Instructions to follow:
From the entries below, return exactly the lines beginning at the one that contains "Definition wide_char (c" and ending at the one that contains "(map canonical_text l)", both of them included, and only those lines.

[Collection entries]
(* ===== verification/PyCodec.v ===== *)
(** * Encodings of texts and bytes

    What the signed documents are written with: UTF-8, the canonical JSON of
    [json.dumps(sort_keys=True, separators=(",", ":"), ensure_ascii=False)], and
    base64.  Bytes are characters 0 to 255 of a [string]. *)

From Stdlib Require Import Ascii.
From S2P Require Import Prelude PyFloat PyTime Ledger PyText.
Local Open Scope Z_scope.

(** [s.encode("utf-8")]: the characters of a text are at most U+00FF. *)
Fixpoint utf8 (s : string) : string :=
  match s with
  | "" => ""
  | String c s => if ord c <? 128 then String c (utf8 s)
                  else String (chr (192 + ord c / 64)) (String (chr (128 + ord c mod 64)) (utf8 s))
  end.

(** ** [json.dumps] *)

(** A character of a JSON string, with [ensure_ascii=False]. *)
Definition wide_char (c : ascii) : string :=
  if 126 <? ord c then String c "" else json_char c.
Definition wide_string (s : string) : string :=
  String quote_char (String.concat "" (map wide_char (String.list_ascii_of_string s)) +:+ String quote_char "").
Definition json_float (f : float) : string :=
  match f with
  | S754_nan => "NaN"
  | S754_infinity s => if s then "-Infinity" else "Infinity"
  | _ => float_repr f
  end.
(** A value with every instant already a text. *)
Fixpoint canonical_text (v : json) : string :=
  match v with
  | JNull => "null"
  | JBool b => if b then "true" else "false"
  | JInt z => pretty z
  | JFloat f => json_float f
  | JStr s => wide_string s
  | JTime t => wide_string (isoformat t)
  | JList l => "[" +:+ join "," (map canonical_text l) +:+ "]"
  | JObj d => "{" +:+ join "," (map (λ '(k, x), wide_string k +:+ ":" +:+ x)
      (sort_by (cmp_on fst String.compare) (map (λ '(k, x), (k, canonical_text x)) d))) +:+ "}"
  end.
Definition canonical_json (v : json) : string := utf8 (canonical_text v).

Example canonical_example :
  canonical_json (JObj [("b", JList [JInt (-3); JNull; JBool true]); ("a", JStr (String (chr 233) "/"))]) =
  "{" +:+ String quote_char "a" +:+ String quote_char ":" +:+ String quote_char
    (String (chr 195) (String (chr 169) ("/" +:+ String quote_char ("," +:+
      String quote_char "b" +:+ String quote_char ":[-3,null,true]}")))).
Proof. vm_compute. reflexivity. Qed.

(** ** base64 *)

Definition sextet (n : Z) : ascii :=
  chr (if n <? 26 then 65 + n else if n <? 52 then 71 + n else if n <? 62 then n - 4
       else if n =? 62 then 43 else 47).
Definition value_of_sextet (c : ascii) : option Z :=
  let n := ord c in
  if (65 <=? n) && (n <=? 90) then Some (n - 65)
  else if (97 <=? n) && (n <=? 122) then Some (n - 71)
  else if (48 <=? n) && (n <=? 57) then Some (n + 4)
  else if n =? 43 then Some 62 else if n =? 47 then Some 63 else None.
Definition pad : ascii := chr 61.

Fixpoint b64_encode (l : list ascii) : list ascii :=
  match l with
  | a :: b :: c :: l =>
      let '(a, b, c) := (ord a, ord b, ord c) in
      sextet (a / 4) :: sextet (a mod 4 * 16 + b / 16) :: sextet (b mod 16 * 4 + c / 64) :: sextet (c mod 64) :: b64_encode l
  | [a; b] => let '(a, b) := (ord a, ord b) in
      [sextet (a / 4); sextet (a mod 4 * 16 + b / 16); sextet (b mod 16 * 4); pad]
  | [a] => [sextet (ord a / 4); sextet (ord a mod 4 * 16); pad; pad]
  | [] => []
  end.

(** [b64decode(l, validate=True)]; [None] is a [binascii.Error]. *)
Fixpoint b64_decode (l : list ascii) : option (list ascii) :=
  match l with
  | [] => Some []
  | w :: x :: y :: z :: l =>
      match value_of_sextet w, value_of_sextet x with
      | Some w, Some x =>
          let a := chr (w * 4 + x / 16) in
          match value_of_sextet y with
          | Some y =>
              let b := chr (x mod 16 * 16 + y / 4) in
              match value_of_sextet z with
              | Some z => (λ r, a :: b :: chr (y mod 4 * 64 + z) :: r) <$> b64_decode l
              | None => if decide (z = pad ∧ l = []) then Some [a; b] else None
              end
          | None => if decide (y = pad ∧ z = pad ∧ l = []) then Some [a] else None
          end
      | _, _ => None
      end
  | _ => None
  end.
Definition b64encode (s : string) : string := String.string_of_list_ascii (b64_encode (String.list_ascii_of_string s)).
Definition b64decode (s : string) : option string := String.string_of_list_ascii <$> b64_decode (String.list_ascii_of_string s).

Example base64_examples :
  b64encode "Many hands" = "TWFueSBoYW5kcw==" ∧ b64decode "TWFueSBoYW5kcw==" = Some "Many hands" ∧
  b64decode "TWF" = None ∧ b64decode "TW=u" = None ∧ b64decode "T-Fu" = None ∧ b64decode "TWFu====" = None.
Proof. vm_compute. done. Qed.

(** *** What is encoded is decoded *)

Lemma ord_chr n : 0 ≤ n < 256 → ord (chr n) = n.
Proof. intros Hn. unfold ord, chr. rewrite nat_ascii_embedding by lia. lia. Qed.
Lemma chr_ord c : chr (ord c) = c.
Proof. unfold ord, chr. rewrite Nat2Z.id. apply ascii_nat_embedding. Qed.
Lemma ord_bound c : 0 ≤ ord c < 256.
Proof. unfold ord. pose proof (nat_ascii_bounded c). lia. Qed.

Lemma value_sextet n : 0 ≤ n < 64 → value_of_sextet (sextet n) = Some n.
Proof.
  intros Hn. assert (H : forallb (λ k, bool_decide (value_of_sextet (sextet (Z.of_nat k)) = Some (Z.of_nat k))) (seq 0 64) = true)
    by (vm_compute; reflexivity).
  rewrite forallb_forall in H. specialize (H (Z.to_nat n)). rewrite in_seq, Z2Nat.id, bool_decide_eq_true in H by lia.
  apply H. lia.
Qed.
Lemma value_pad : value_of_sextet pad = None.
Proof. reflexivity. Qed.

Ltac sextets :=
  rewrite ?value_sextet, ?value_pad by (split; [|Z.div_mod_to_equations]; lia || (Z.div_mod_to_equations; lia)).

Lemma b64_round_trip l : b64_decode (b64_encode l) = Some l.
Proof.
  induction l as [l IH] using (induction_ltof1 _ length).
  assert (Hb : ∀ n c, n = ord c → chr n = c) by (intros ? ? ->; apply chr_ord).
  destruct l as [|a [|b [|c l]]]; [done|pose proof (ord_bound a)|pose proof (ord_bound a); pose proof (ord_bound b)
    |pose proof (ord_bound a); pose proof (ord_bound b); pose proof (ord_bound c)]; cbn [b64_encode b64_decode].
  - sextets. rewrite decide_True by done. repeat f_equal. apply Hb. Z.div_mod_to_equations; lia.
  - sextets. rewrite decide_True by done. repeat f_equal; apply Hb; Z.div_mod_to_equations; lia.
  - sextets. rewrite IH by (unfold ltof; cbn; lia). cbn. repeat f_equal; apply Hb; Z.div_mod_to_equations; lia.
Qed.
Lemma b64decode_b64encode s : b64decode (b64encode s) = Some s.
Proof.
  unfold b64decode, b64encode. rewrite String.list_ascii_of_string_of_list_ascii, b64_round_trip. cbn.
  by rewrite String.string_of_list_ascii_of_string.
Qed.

Response to the exercise:
Definition wide_char (c : ascii) : string :=
  if 126 <? ord c then String c "" else json_char c.
Definition wide_string (s : string) : string :=
  String quote_char (String.concat "" (map wide_char (String.list_ascii_of_string s)) +:+ String quote_char "").
Definition json_float (f : float) : string :=
  match f with
  | S754_nan => "NaN"
  | S754_infinity s => if s then "-Infinity" else "Infinity"
  | _ => float_repr f
  end.
(** A value with every instant already a text. *)
Fixpoint canonical_text (v : json) : string :=
  match v with
  | JNull => "null"
  | JBool b => if b then "true" else "false"
  | JInt z => pretty z
  | JFloat f => json_float f
  | JStr s => wide_string s
  | JTime t => wide_string (isoformat t)
  | JList l => "[" +:+ join "," (map canonical_text l) +:+ "]"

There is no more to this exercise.